| TASK TO CARRY OUT |
Return the lines exactly as they stand, from the first of the material through the line containing "intros [Ha Pa".
==========
Lemma clean_value p v s :
  plain_value v = true -> MarshalBareItem v = Some s ->
  clean p ("="%char :: s) /\ printable s = true /\ solid s.
Proof.
  intros Hv Hs. assert (printable s = true) as Hp.
  { apply (bare_printable v); [| done]. by destruct v. }
  revert Hs. destruct v as [| b | t | z | | b | | t |]; try done.
  - rewrite bare_bool. intros [= <-]. split; [| split; [done |]].
    + by apply clean_plain; destruct b.
    + by destruct b; apply solid_all.
  - rewrite bare_string. destruct (forallb is_printable t); [| done]. intros [= <-].
    split; [apply clean_cons, clean_quote; done | split; [done |]].
    apply solid_cons. by apply solid_snoc.
  - rewrite bare_integer. case_match; [| done]. intros [= <-].
    split; [apply clean_cons, clean_integer; done | split; [done |]].
    apply solid_all; [eapply forallb_weaken; [| apply FormatInt_decimal]; intros c; by all_ascii c |].
    destruct z; [done | apply FormatUint_nonempty | done].
  - rewrite bare_bytes. intros [= <-]. split; [apply clean_bytes | split; [done |]].
    apply solid_cons. by apply solid_snoc.
  - rewrite bare_token. destruct (valid_token t) eqn:Ht; [| done]. intros [= <-].
    split; [apply clean_cons; [done | by apply clean_token] | split; [done |]].
    destruct t as [| c t]; [done |]. cbn [valid_token] in Ht. apply andb_true_iff in Ht as [Hc Ht].
    apply solid_all; [| done]. cbn [forallb]. apply andb_true_iff. split; [by all_ascii c |].
    revert Ht. apply forallb_weaken. intros d. by all_ascii d.
Qed.

Lemma solid_key k : valid_key k = true -> solid k.
Proof.
  destruct k as [| c k]; [done |]. cbn [valid_key]. intros [Hc Hk]%andb_true_iff.
  apply solid_all; [| done]. cbn [forallb]. apply andb_true_iff. split; [by all_ascii c |].
  revert Hk. apply forallb_weaken. intros d. by all_ascii d.
Qed.

(** A piece of text that may follow a key. *)
Definition suffix_of_key (t : gostring) : Prop :=
  match t with [] => True | c :: _ => char_mem c ";=" = true end.

(** What is known of a piece that ends a member. *)
Record piece (p : Z) (t : gostring) : Prop := {
  piece_clean : clean p t;
  piece_printable : printable t = true;
  piece_solid : t = [] \/ solid t
}.

Lemma piece_app p a b : piece p a -> piece p b -> piece p (a ++ b).
Proof.
  intros [Ha Pa Sa] [Hb Pb Sb]. split; [by apply clean_app | by rewrite forallb_app, Pa, Pb |].
  destruct Sb as [-> | Sb]; [by rewrite app_nil_r | right; by apply solid_app].
Qed.

Lemma piece_param p k v s :
  plain_value v = true -> marshal_param MarshalBareItem (k, v) = Some s ->
  piece p s /\ exists t, s = ";"%char :: t.
Proof.
  intros Hv. cbn [marshal_param]. destruct (valid_key k) eqn:Hk; [| done]. intros Hs.
  assert (s = ";"%char :: k \/ exists s', s = ";"%char :: k ++ "="%char :: s' /\ MarshalBareItem v = Some s')
    as [-> | (s' & -> & Hs')].
  { destruct v as [| [] | | | | | | |]; try discriminate Hv;
      try (apply fmap_Some in Hs as (s' & Hs' & ->); right; eauto). injection Hs as <-. by left. }
  - split; [| eauto]. split; [apply clean_cons; [done | by apply clean_key] | |].
    + cbn [forallb]. by rewrite key_printable.
    + right. apply solid_cons. by apply solid_key.
  - destruct (clean_value p v s' Hv Hs') as (Hc & Hp & Hsol). split; [| eauto]. split.
    + apply clean_cons; [done |]. apply clean_app; [by apply clean_key | done].
    + cbn [forallb]. rewrite forallb_app, key_printable by done. cbn [forallb]. by rewrite Hp.
    + right. apply solid_cons, solid_app, solid_cons, Hsol.
Qed.

Lemma piece_params p ps s :
  plain_entries ps = true -> marshal_params MarshalBareItem ps = Some s ->
  piece p s /\ suffix_of_key s.
Proof.
  unfold marshal_params. intros Hps (ss & Hss & ->)%fmap_Some. revert ss Hss.
  induction ps as [| [k v] ps IH]; intros ss.
  { intros [= <-]. split; [| done]. split; [apply clean_nil | done | by left]. }
  cbn [plain_entries forallb] in Hps. apply andb_true_iff in Hps as [Hv Hps].
  cbn [mapM]. intros (s & Hs & (ss' & Hss & [= <-])%bind_Some)%bind_Some.
  destruct (piece_param p k v s Hv Hs) as [Hp (t & ->)].
  destruct (IH Hps _ Hss) as [Hq _].
  change (mjoin ((";"%char :: t) :: ss')) with ((";"%char :: t) ++ mjoin ss').
  split; [by apply piece_app | done].
Qed.

Lemma piece_string_item p v ps s :
  is_string v = true -> plain_entries ps = true -> marshal_item MarshalBareItem v ps = Some s ->
  clean p s /\ printable s = true.
Proof.
  destruct v as [| | t | | | | | |]; try done. intros _ Hps. unfold marshal_item. rewrite bare_string.
  destruct (forallb is_printable t) eqn:Ht; [| done].
  destruct (marshal_params MarshalBareItem ps) as [q |] eqn:Hq; [| done]. intros Hs.
  assert (s = quote_string t ++ q) as -> by congruence.
  destruct (piece_params p ps q Hps Hq) as [[Hc Hp _] _].
  split; [apply clean_app; [apply clean_quote | done] |].
  by rewrite forallb_app, quote_printable.
Qed.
==========
| YOUR SOLUTION |
Lemma clean_value p v s :
  plain_value v = true -> MarshalBareItem v = Some s ->
  clean p ("="%char :: s) /\ printable s = true /\ solid s.
Proof.
  intros Hv Hs. assert (printable s = true) as Hp.
  { apply (bare_printable v); [| done]. by destruct v. }
  revert Hs. destruct v as [| b | t | z | | b | | t |]; try done.
  - rewrite bare_bool. intros [= <-]. split; [| split; [done |]].
    + by apply clean_plain; destruct b.
    + by destruct b; apply solid_all.
  - rewrite bare_string. destruct (forallb is_printable t); [| done]. intros [= <-].
    split; [apply clean_cons, clean_quote; done | split; [done |]].
    apply solid_cons. by apply solid_snoc.
  - rewrite bare_integer. case_match; [| done]. intros [= <-].
    split; [apply clean_cons, clean_integer; done | split; [done |]].
    apply solid_all; [eapply forallb_weaken; [| apply FormatInt_decimal]; intros c; by all_ascii c |].
    destruct z; [done | apply FormatUint_nonempty | done].
  - rewrite bare_bytes. intros [= <-]. split; [apply clean_bytes | split; [done |]].
    apply solid_cons. by apply solid_snoc.
  - rewrite bare_token. destruct (valid_token t) eqn:Ht; [| done]. intros [= <-].
    split; [apply clean_cons; [done | by apply clean_token] | split; [done |]].
    destruct t as [| c t]; [done |]. cbn [valid_token] in Ht. apply andb_true_iff in Ht as [Hc Ht].
    apply solid_all; [| done]. cbn [forallb]. apply andb_true_iff. split; [by all_ascii c |].
    revert Ht. apply forallb_weaken. intros d. by all_ascii d.
Qed.

Lemma solid_key k : valid_key k = true -> solid k.
Proof.
  destruct k as [| c k]; [done |]. cbn [valid_key]. intros [Hc Hk]%andb_true_iff.
  apply solid_all; [| done]. cbn [forallb]. apply andb_true_iff. split; [by all_ascii c |].
  revert Hk. apply forallb_weaken. intros d. by all_ascii d.
Qed.

(** A piece of text that may follow a key. *)
Definition suffix_of_key (t : gostring) : Prop :=
  match t with [] => True | c :: _ => char_mem c ";=" = true end.

(** What is known of a piece that ends a member. *)
Record piece (p : Z) (t : gostring) : Prop := {
  piece_clean : clean p t;
  piece_printable : printable t = true;
  piece_solid : t = [] \/ solid t
}.

Lemma piece_app p a b : piece p a -> piece p b -> piece p (a ++ b).
Proof.
  intros [Ha Pa Sa] [Hb Pb Sb]. split; [by apply clean_app | by rewrite forallb_app, Pa, Pb |].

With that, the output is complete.